A lot of the early scenes feature twittering ballet girls trilling in excitement and fear as a gay-coded scenery shifter tells tales of the gruesome ghost, with its skull-like head and parchment skin. There’s rather too much of this, even if the grisly description of the phantom is pretty accurate to Chaney’s Phantom. The menacing shadow that haunts the cellars of the opera house is juxtaposed with the broad comedy gurning and camp of Snitz Edwards as the scenery shifter.
When the Phantom does finally materialise in person – first as a vanishing figure glimpsed from the rear in Box Five, then as a masked man lurking behind Christine’s dressing room mirror – he’s an immediately imposing presence. Chaney’s acting skills are visible even through the mask and cloak – a malevolent wryness, amused at the chaos and fear he creates. He kidnaps Christine and takes her to his lair in the impressive vaults beneath the theatre, where he’s somehow constructed a full-size organ and a room swathed in silk curtains with a boat for Christine’s bed. The Phantom himself sleeps in a coffin as a reminder of the endless sleep that awaits us all. Also, because it looks cool and he’s mad as a hatter.
There follows the famous unmasking scene, with the Phantom staring directly into the camera. The make-up is impressive, if hardly very horrible – one of the more dated things about The Phantom of the Opera is that an ugly man can apparently make Christine faint with terror.

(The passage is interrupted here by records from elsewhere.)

(** * Poll actions: validation, sanitisation and voting integrity

    A shallow embedding of [app/lib/actions/poll-actions.ts].  JavaScript
    strings are sequences of UTF-16 code units; the handlers are
    computations over a world made of the two tables, the session and the
    replies of the backend client. *)

From Stdlib Require Import List Bool Arith NArith ZArith QArith Lia.
From Stdlib Require Import Ascii String.
From Stdlib Require Import Sorted Permutation.
Import ListNotations.
Close Scope Q_scope.
Open Scope string_scope.
Open Scope list_scope.
Open Scope nat_scope.

Set Implicit Arguments.

(** ** JavaScript strings *)

Module JsString.

Definition code_unit := N.
Definition jsstring := list code_unit.

(** A literal of the source, one code unit per character. *)
Definition str (s : string) : jsstring :=
  map N_of_ascii (list_ascii_of_string s).

Definition code_unit_eqb : code_unit -> code_unit -> bool := N.eqb.

Fixpoint eqb (a b : jsstring) : bool :=
  match a, b with
  | [], [] => true
  | x :: a', y :: b' => code_unit_eqb x y && eqb a' b'
  | _, _ => false
  end.

(** [Boolean(s)]: a string is truthy unless it is empty. *)
Definition truthy (s : jsstring) : bool :=
  match s with
  | [] => false
  | _ :: _ => true
  end.

(** WhiteSpace and LineTerminator of ECMAScript, the code points that
    [String.prototype.trim] strips. *)
Definition isWhiteSpace (c : code_unit) : bool :=
  ((c =? 9) || (c =? 10) || (c =? 11) || (c =? 12) || (c =? 13)
   || (c =? 32) || (c =? 160) || (c =? 5760)
   || ((8192 <=? c) && (c <=? 8202))
   || (c =? 8232) || (c =? 8233) || (c =? 8239) || (c =? 8287)
   || (c =? 12288) || (c =? 65279))%N.

Fixpoint trimStart (s : jsstring) : jsstring :=
  match s with
  | [] => []
  | c :: r => if isWhiteSpace c then trimStart r else s
  end.

Definition trimEnd (s : jsstring) : jsstring :=
  rev (trimStart (rev s)).

Definition trim (s : jsstring) : jsstring :=
  trimEnd (trimStart s).

(** [s.replace(/[...]/g, '')] for a character class [cls]. *)
Definition removeAll (cls : code_unit -> bool) (s : jsstring) : jsstring :=
  filter (fun c => negb (cls c)) s.

End JsString.
Import JsString.

(** ** Sanitiser and validator *)

(** The character class of the sanitiser's regular expression: less-than
    (60), greater-than (62), double quote (34), apostrophe (39) and
    ampersand (38). *)
Definition dangerous (c : code_unit) : bool :=
  ((c =? 60) || (c =? 62) || (c =? 34) || (c =? 39) || (c =? 38))%N.

Definition sanitizeInput (input : jsstring) : jsstring :=
  removeAll dangerous (trim input).

Definition msg_question_short : string :=
  "Question must be at least 3 characters long.".
Definition msg_few_options : string :=
  "Please provide at least two options.".
Definition msg_empty_option : string :=
  "All options must contain valid text.".
Definition msg_question_long : string :=
  "Question is too long (max 500 characters).".
Definition msg_option_long : string :=
  "Options are too long (max 200 characters each).".

Definition validatePollInput (question : jsstring) (options : list jsstring)
  : option string :=
  if negb (truthy question) || (List.length (trim question) <? 3) then
    Some msg_question_short
  else if List.length options <? 2 then
    Some msg_few_options
  else if existsb (fun opt => negb (truthy opt) || (List.length (trim opt) =? 0))
                  options then
    Some msg_empty_option
  else if 500 <? List.length question then
    Some msg_question_long
  else if existsb (fun opt => 200 <? List.length opt) options then
    Some msg_option_long
  else
    None.

(** ** Regular expressions of the identifier check *)

Module RegExp.

(** Canonicalisation under the [i] flag.  Only ASCII letters are mapped:
    a code unit outside ASCII never canonicalises into ASCII, so against
    a class of ASCII characters it can stay as it is. *)
Definition canonicalize (c : code_unit) : code_unit :=
  if ((97 <=? c) && (c <=? 122))%N then (c - 32)%N else c.

(** A character class given by its members, matched case-insensitively. *)
Definition classMatchesI (members : list code_unit) (c : code_unit) : bool :=
  existsb (fun m => (canonicalize m =? canonicalize c)%N) members.

(** One term of a pattern: a class repeated a fixed number of times. *)
Record term := { members : list code_unit; count : nat }.

Fixpoint matchCount (cls : list code_unit) (n : nat) (s : jsstring)
  : option jsstring :=
  match n with
  | O => Some s
  | S n' =>
      match s with
      | [] => None
      | c :: r => if classMatchesI cls c then matchCount cls n' r else None
      end
  end.

Fixpoint matchTerms (p : list term) (s : jsstring) : option jsstring :=
  match p with
  | [] => Some s
  | t :: p' =>
      match matchCount (members t) (count t) s with
      | Some r => matchTerms p' r
      | None => None
      end
  end.

(** [/^p$/i.test(s)]: the whole input is consumed. *)
Definition test (p : list term) (s : jsstring) : bool :=
  match matchTerms p s with
  | Some [] => true
  | _ => false
  end.

End RegExp.

Definition hexClass : list code_unit := str "0123456789abcdef".
Definition dashClass : list code_unit := str "-".

(** [/^[0-9a-f]{8}-[0-9a-f]{4}-[0-9a-f]{4}-[0-9a-f]{4}-[0-9a-f]{12}$/i] *)
Definition uuidPattern : list RegExp.term :=
  let hex n := {| RegExp.members := hexClass; RegExp.count := n |} in
  let dash := {| RegExp.members := dashClass; RegExp.count := 1 |} in
  [hex 8; dash; hex 4; dash; hex 4; dash; hex 4; dash; hex 12].

Definition isUuid (id : jsstring) : bool := RegExp.test uuidPattern id.

(** ** JavaScript numbers *)

Module JsNumber.

(** Every finite double is a rational; the three other values are kept
    apart. *)
Inductive number :=
| Finite (q : Q)
| NaN
| PosInfinity
| NegInfinity.

Definition ofNat (n : nat) : number := Finite (inject_Z (Z.of_nat n)).

(** [Number.isInteger] *)
Definition isInteger (x : number) : bool :=
  match x with
  | Finite q => (Qnum q mod Zpos (Qden q) =? 0)%Z
  | _ => false
  end.

(** [x < y] *)
Definition ltb (x y : number) : bool :=
  match x, y with
  | NaN, _ | _, NaN => false
  | Finite a, Finite b => negb (Qle_bool b a)
  | NegInfinity, NegInfinity => false
  | NegInfinity, _ => true
  | Finite _, PosInfinity => true
  | _, _ => false
  end.

(** [x >= y] *)
Definition geb (x y : number) : bool :=
  match x, y with
  | NaN, _ | _, NaN => false
  | Finite a, Finite b => Qle_bool b a
  | PosInfinity, _ => true
  | _, NegInfinity => true
  | _, _ => false
  end.

End JsNumber.
Import JsNumber.

(** ** Form data *)

Inductive FormDataEntryValue :=
| EntryString (s : jsstring)
| EntryFile (name : jsstring).

Definition FormData := list (jsstring * FormDataEntryValue).

(** [formData.get(name)]: the first entry of that name, or null. *)
Fixpoint get (formData : FormData) (name : jsstring)
  : option FormDataEntryValue :=
  match formData with
  | [] => None
  | (k, v) :: rest => if JsString.eqb k name then Some v else get rest name
  end.

(** [formData.getAll(name)] *)
Definition getAll (formData : FormData) (name : jsstring)
  : list FormDataEntryValue :=
  map snd (filter (fun kv => JsString.eqb (fst kv) name) formData).

(** [Boolean(v)] on an entry: an object is truthy, a string unless empty. *)
Definition Boolean (v : FormDataEntryValue) : bool :=
  match v with
  | EntryString s => truthy s
  | EntryFile _ => true
  end.

(** ** Rows, replies and the world *)

Module User.
Record t := { id : jsstring }.
End User.

Module Poll.
Record t := {
  id : jsstring;
  user_id : jsstring;
  question : jsstring;
  options : list jsstring;
  created_at : nat
}.
End Poll.

(** The identifier and the timestamp of a vote are assigned by the database
    and never read back by the handlers; the row keeps the three columns the
    handlers write. *)
Module Vote.
Record t := {
  poll_id : jsstring;
  user_id : option jsstring;
  option_index : number
}.
End Vote.

Inductive AuthError := AuthFailure.

Module AuthReply.
Record t := { user : option User.t; userError : option AuthError }.
End AuthReply.

Inductive BackendError :=
| RequestFailed
| NotSingleRow.

Module Response.
Record t (A : Type) := { data : option A; error : option BackendError }.
Arguments data {A} _.
Arguments error {A} _.
End Response.

(** The requests a handler sends to the backend client. *)
Inductive Call :=
| AuthGetUser
| PollsInsert (user_id question : jsstring) (options : list jsstring)
| PollsSelectByUser (user_id : jsstring)
| PollsSelectById (id : jsstring)
| PollsSelectOptionsById (id : jsstring)
| VotesSelect (poll_id user_id : jsstring)
| VotesInsert (poll_id : jsstring) (user_id : option jsstring)
              (option_index : number)
| PollsDelete (id user_id : jsstring)
| PollsUpdate (id user_id question : jsstring) (options : list jsstring).

Record World := {
  polls : list Poll.t;
  votes : list Vote.t;
  (** what [auth.getUser()] answers for the caller of the request *)
  session : AuthReply.t;
  (** outcome of the coming table requests, in order: [true] is a request
      the backend fails; past the end every request is served *)
  faults : list bool;
  (** requests sent so far, oldest first *)
  trace : list Call;
  (** primary keys the database assigns to new polls, and how many it has
      handed out *)
  gen_random_uuid : nat -> jsstring;
  serial : nat;
  clock : nat;
  (** paths passed to [revalidatePath] *)
  revalidated : list string
}.

Definition with_polls (ps : list Poll.t) (w : World) : World :=
  {| polls := ps; votes := votes w; session := session w; faults := faults w;
     trace := trace w; gen_random_uuid := gen_random_uuid w;
     serial := serial w; clock := clock w; revalidated := revalidated w |}.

If it was down to the make-up alone, Phantom could hardly qualify as a horrific movie.
However, the Phantom is a genuine psycho: a kidnapper, a manipulator of a young woman; murdering indiscriminately when his demands are not met; threatening Christine’s lover Raoul with death, and torturing Raoul and a secret policemen when they try to rescue her. All this is shown at length. While there is enough incident to avoid the film becoming boring – most notably the early climax of the Phantom bringing the chandelier crashing down into the auditorium, and the impressive Bal Masque sequence (in colour in the 1929 print) – it’s fair to say that Phantom is big on spectacle, but plodding. The scenes without Chaney tend to fall flat.
In that sense, Phantom presages many later horror films, which rely on the shock and horror generated by a villain’s appearances to make up for the less-than-stellar script and acting. Stars like Lugosi, Karloff, Cushing, Lee and Price were so often in demand because filmmakers knew their capabilities would offset weaknesses elsewhere in the production. As the first horror star, Lon Chaney makes The Phantom of the Opera work. With a lesser actor, or an actor less comfortable playing horror, it’s hard to imagine this working at all. As a star vehicle for Chaney, it’s good – but taken as a whole it’s significantly weaker than Nosferatu or Caligari, lacking their visual style, pace or imagination.